### TASK INSTRUCTIONS
From the records below, transcribe only the lines running from the one with "Definition translate_tx_02300_to_new (tmp" through the one with "let oldp := base + i * OLD_TX_SIZE in". Keep both of those end lines.

==== SOURCE INFORMATION ====

(* ===== verification/BridgeQuery.v ===== *)
(** * The ABI bridge: interface property queries

    QUERY_INTF_TX_PROPS / RX_PROPS / EXT_PROPS of [ipacm_abi_bridge_v5.c]: the
    scores that tell the 02300 layout from the new one, the translation of
    the kernel's answer inside the caller's buffer, and the three handlers. *)
From stdpp Require Import base tactics list gmap strings numbers.
From Stdlib Require Import ZArith Lia.
From S2P Require Import Prelude Mem CStr BridgeBase.

Section query.
Context `{IpaAbi} `{OsApi}.

Definition b2z (b : bool) : Z := if b then 1 else 0.

(** ** Scores *)
Definition tx_score_layout (base n stride off_dst off_alt off_hdr off_l2 : Z) : M mem Z :=
  if (n =? 0) || (MAX_PROPS <? n) then ret 0
  else for_acc (Z.to_nat n) 0 (λ i score,
    let p := base + i * stride in
    let* ip := rd32 (p + 0) in
    let* dst := rd32 (p + off_dst) in
    let* alt := rd32 (p + off_alt) in
    let* l2 := rd32 (p + off_l2) in
    let score := score + b2z (ip <=? 1) in
    let score := score + b2z ((0 <? dst) && (dst <? PIPE_MAX)) in
    let score := score + b2z (alt <? PIPE_MAX) in
    let score := score + b2z (l2 <=? 4) in
    let* hdr := load_cstr (Z.to_nat IPA_RESOURCE_NAME_MAX) (p + off_hdr) in
    ret (score + b2z (printable_name IPA_RESOURCE_NAME_MAX (Some hdr)))) 0.

Definition rx_score_layout (base n stride off_src off_l2 : Z) : M mem Z :=
  if (n =? 0) || (MAX_PROPS <? n) then ret 0
  else for_acc (Z.to_nat n) 0 (λ i score,
    let p := base + i * stride in
    let* ip := rd32 (p + 0) in
    let* src := rd32 (p + off_src) in
    let* l2 := rd32 (p + off_l2) in
    let score := score + b2z (ip <=? 1) in
    let score := score + b2z ((0 <? src) && (src <? PIPE_MAX)) in
    ret (score + b2z (l2 <=? 4))) 0.

(** ** Translation in place, last record first; [tmp] is the local array *)
Definition translate_tx_02300_to_new (tmp q : Z) : M mem unit :=
  let new_tx_size := txp_size in
  let new_attr_size := txp_dst_pipe - 4 in
  let* n := rdf q qtx_num in
  let base := q + qtx_tx in
  for_down (Z.to_nat (u32 n)) (λ i,
    let oldp := base + i * OLD_TX_SIZE in
    let newp := base + i * new_tx_size in
    mem_copy tmp oldp OLD_TX_SIZE ;;
    mem_zero newp new_tx_size ;;
    mem_copy (newp + txp_ip) tmp 4 ;;
    mem_copy (newp + txp_attrib) (tmp + 4)
      (if OLD_ATTR_SIZE <? new_attr_size then OLD_ATTR_SIZE else new_attr_size) ;;
    mem_copy (newp + txp_dst_pipe) (tmp + OLD_TX_DST) 4 ;;
    mem_copy (newp + txp_alt_dst_pipe) (tmp + OLD_TX_ALT) 4 ;;
    mem_copy (newp + txp_hdr_name) (tmp + OLD_TX_HDR) IPA_RESOURCE_NAME_MAX ;;
    mem_copy (newp + txp_hdr_l2_type) (tmp + OLD_TX_L2) 4).

Definition translate_rx_02300_to_new (tmp q : Z) : M mem unit :=
  let new_rx_size := rxp_size in
  let new_attr_size := rxp_src_pipe - 4 in
  let* n := rdf q qrx_num in
  let base := q + qrx_rx in
  for_down (Z.to_nat (u32 n)) (λ i,
    let oldp := base + i * OLD_RX_SIZE in
    let newp := base + i * new_rx_size in
    mem_copy tmp oldp OLD_RX_SIZE ;;
    mem_zero newp new_rx_size ;;
    mem_copy (newp + rxp_ip) tmp 4 ;;
    mem_copy (newp + rxp_attrib) (tmp + 4)
      (if OLD_ATTR_SIZE <? new_attr_size then OLD_ATTR_SIZE else new_attr_size) ;;
    mem_copy (newp + rxp_src_pipe) (tmp + OLD_RX_SRC) 4 ;;
    mem_copy (newp + rxp_hdr_l2_type) (tmp + OLD_RX_L2) 4).

(** ** Property logs *)
Definition log_tx_props (tag : string) (ifname base n stride off_dst off_alt off_hdr off_l2 : Z)
    : B unit :=
  let n := if MAX_PROPS <? n then MAX_PROPS else n in
  for_up (Z.to_nat (Z.min n 3)) 0 (λ i,
    let p := base + i * stride in
    let* ip := on_mem (rd32 p) in
    let* dst := on_mem (rd32 (p + off_dst)) in
    let* alt := on_mem (rd32 (p + off_alt)) in
    let* l2 := on_mem (rd32 (p + off_l2)) in
    log_prop_tx tag ifname i ip dst alt l2 (p + off_hdr)).

Definition log_rx_props (tag : string) (ifname base n stride off_src off_l2 : Z) : B unit :=
  let n := if MAX_PROPS <? n then MAX_PROPS else n in
  for_up (Z.to_nat (Z.min n 3)) 0 (λ i,
    let p := base + i * stride in
    let* ip := on_mem (rd32 p) in
    let* src := on_mem (rd32 (p + off_src)) in
    let* l2 := on_mem (rd32 (p + off_l2)) in
    log_prop_rx tag ifname i ip src l2).

(** ** Handlers *)
Definition handle_query_tx (tmp q : Z) : B unit :=
  load_cfg ;;
  let* c := gets g_cfg in
  if (q =? 0) || (tx c =? 0) then ret tt
  else
    let name := q + qtx_name in
    let* ok := iface_allowed name in
    if negb ok then ret tt
    else
      let* n0 := on_mem (rdf q qtx_num) in
      let n := u32 n0 in
      if (n =? 0) || (MAX_PROPS <? n) then log_kv4 "QUERY_TX_SKIP" name n 0 0 0 (Some "bad_n"%string)
      else
        let base := q + qtx_tx in
        log_hexdump_once "QUERY_TX_RAW" name q (QUERY_PREFIX_SIZE + n * OLD_TX_SIZE) 0 ;;
        let* old_score := on_mem (tx_score_layout base n OLD_TX_SIZE
                                    OLD_TX_DST OLD_TX_ALT OLD_TX_HDR OLD_TX_L2) in
        let* new_score := on_mem (tx_score_layout base n txp_size
                                    txp_dst_pipe txp_alt_dst_pipe txp_hdr_name txp_hdr_l2_type) in
        let old_threshold := n * 4 in
        let new_threshold := n * 4 in
        log_tx_props "TX_OLD" name base n OLD_TX_SIZE OLD_TX_DST OLD_TX_ALT OLD_TX_HDR OLD_TX_L2 ;;
        let* tr := iface_translate_allowed name in
        let* c := gets g_cfg in
        let* action :=
          (if tr then
             if (old_threshold <=? old_score) && (new_score <? new_threshold)
             then on_mem (translate_tx_02300_to_new tmp q) ;; ret "translate_old_to_new"%string
             else if (old_threshold <=? old_score) && (new_threshold <=? new_score)
             then ret (if fail_closed c =? 0 then "ambiguous_noop"%string
                       else "ambiguous_fail_closed"%string)
             else ret "noop_score"%string
           else ret "log_only"%string) in
        log_kv4 "QUERY_TX" name n old_score new_score old_threshold (Some action) ;;
        let* n1 := on_mem (rdf q qtx_num) in
        log_tx_props "TX_NEW" name base (u32 n1) txp_size
          txp_dst_pipe txp_alt_dst_pipe txp_hdr_name txp_hdr_l2_type.

Definition handle_query_rx (tmp q : Z) : B unit :=
  load_cfg ;;
  let* c := gets g_cfg in
  if (q =? 0) || (rx c =? 0) then ret tt
  else
    let name := q + qrx_name in
    let* ok := iface_allowed name in
    if negb ok then ret tt
    else
      let* n0 := on_mem (rdf q qrx_num) in
      let n := u32 n0 in
      if (n =? 0) || (MAX_PROPS <? n) then log_kv4 "QUERY_RX_SKIP" name n 0 0 0 (Some "bad_n"%string)
      else
        let base := q + qrx_rx in
        log_hexdump_once "QUERY_RX_RAW" name q (QUERY_PREFIX_SIZE + n * OLD_RX_SIZE) 1 ;;
        let* old_score := on_mem (rx_score_layout base n OLD_RX_SIZE OLD_RX_SRC OLD_RX_L2) in
        let* new_score := on_mem (rx_score_layout base n rxp_size rxp_src_pipe rxp_hdr_l2_type) in
        let threshold := n * 3 in
        log_rx_props "RX_OLD" name base n OLD_RX_SIZE OLD_RX_SRC OLD_RX_L2 ;;
        let* tr := iface_translate_allowed name in
        let* c := gets g_cfg in
        let* action :=
          (if tr then
             if (threshold <=? old_score) && (new_score <? threshold)
             then on_mem (translate_rx_02300_to_new tmp q) ;; ret "translate_old_to_new"%string
             else if (threshold <=? old_score) && (threshold <=? new_score)
             then ret (if fail_closed c =? 0 then "ambiguous_noop"%string
                       else "ambiguous_fail_closed"%string)
             else ret "noop_score"%string
           else ret "log_only"%string) in
        log_kv4 "QUERY_RX" name n old_score new_score threshold (Some action) ;;
        let* n1 := on_mem (rdf q qrx_num) in
        log_rx_props "RX_NEW" name base (u32 n1) rxp_size rxp_src_pipe rxp_hdr_l2_type.

Definition handle_query_ext (q : Z) : B unit :=
  load_cfg ;;
  let* c := gets g_cfg in
  if (q =? 0) || (ext c =? 0) then ret tt
  else
    let name := q + qext_name in
    let* ok := iface_allowed name in
    if negb ok then ret tt
    else
      let* n0 := on_mem (rdf q qext_num) in
      let n := u32 n0 in
      log_hexdump_once "QUERY_EXT_RAW" name q
        (QUERY_PREFIX_SIZE + (if MAX_PROPS <? n then MAX_PROPS else n) * extp_size) 2 ;;
      let* fd := log_open in
      if fd <? 0 then ret tt
      else
        log_s fd (chars "[ABI] QUERY_EXT if=") ;; log_name fd name ;; log_kx fd " n=" n ;;
        log_s fd (chars " action=log_only_layout_same" ++ newline) ;;
        for_up (Z.to_nat (Z.min n 4)) 0 (λ i,
          let p := q + qext_ext + i * extp_size in
          log_s fd (chars "[ABI] EXT if=") ;; log_name fd name ;; log_kx fd " idx=" i ;;
          let* v_ip := on_mem (rdf p extp_ip) in log_kx fd " ip=" (u32 v_ip) ;;
          let* v_ac := on_mem (rdf p extp_action) in log_kx fd " action=" (u32 v_ac) ;;
          let* v_rt := on_mem (rdf p extp_rt_tbl_idx) in log_kx fd " rtidx=" (u32 v_rt) ;;
          let* v_mx := on_mem (rdf p extp_mux_id) in log_kx fd " mux=" (u32 v_mx) ;;
          let* v_xl := on_mem (rdf p extp_is_xlat_rule) in log_kx fd " xlat=" (u32 v_xl) ;;
          log_s fd newline) ;;
        sys_close fd.
End query.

====

### TASK OUTPUT
Definition translate_tx_02300_to_new (tmp q : Z) : M mem unit :=
  let new_tx_size := txp_size in
  let new_attr_size := txp_dst_pipe - 4 in
  let* n := rdf q qtx_num in
  let base := q + qtx_tx in
  for_down (Z.to_nat (u32 n)) (λ i,
    let oldp := base + i * OLD_TX_SIZE in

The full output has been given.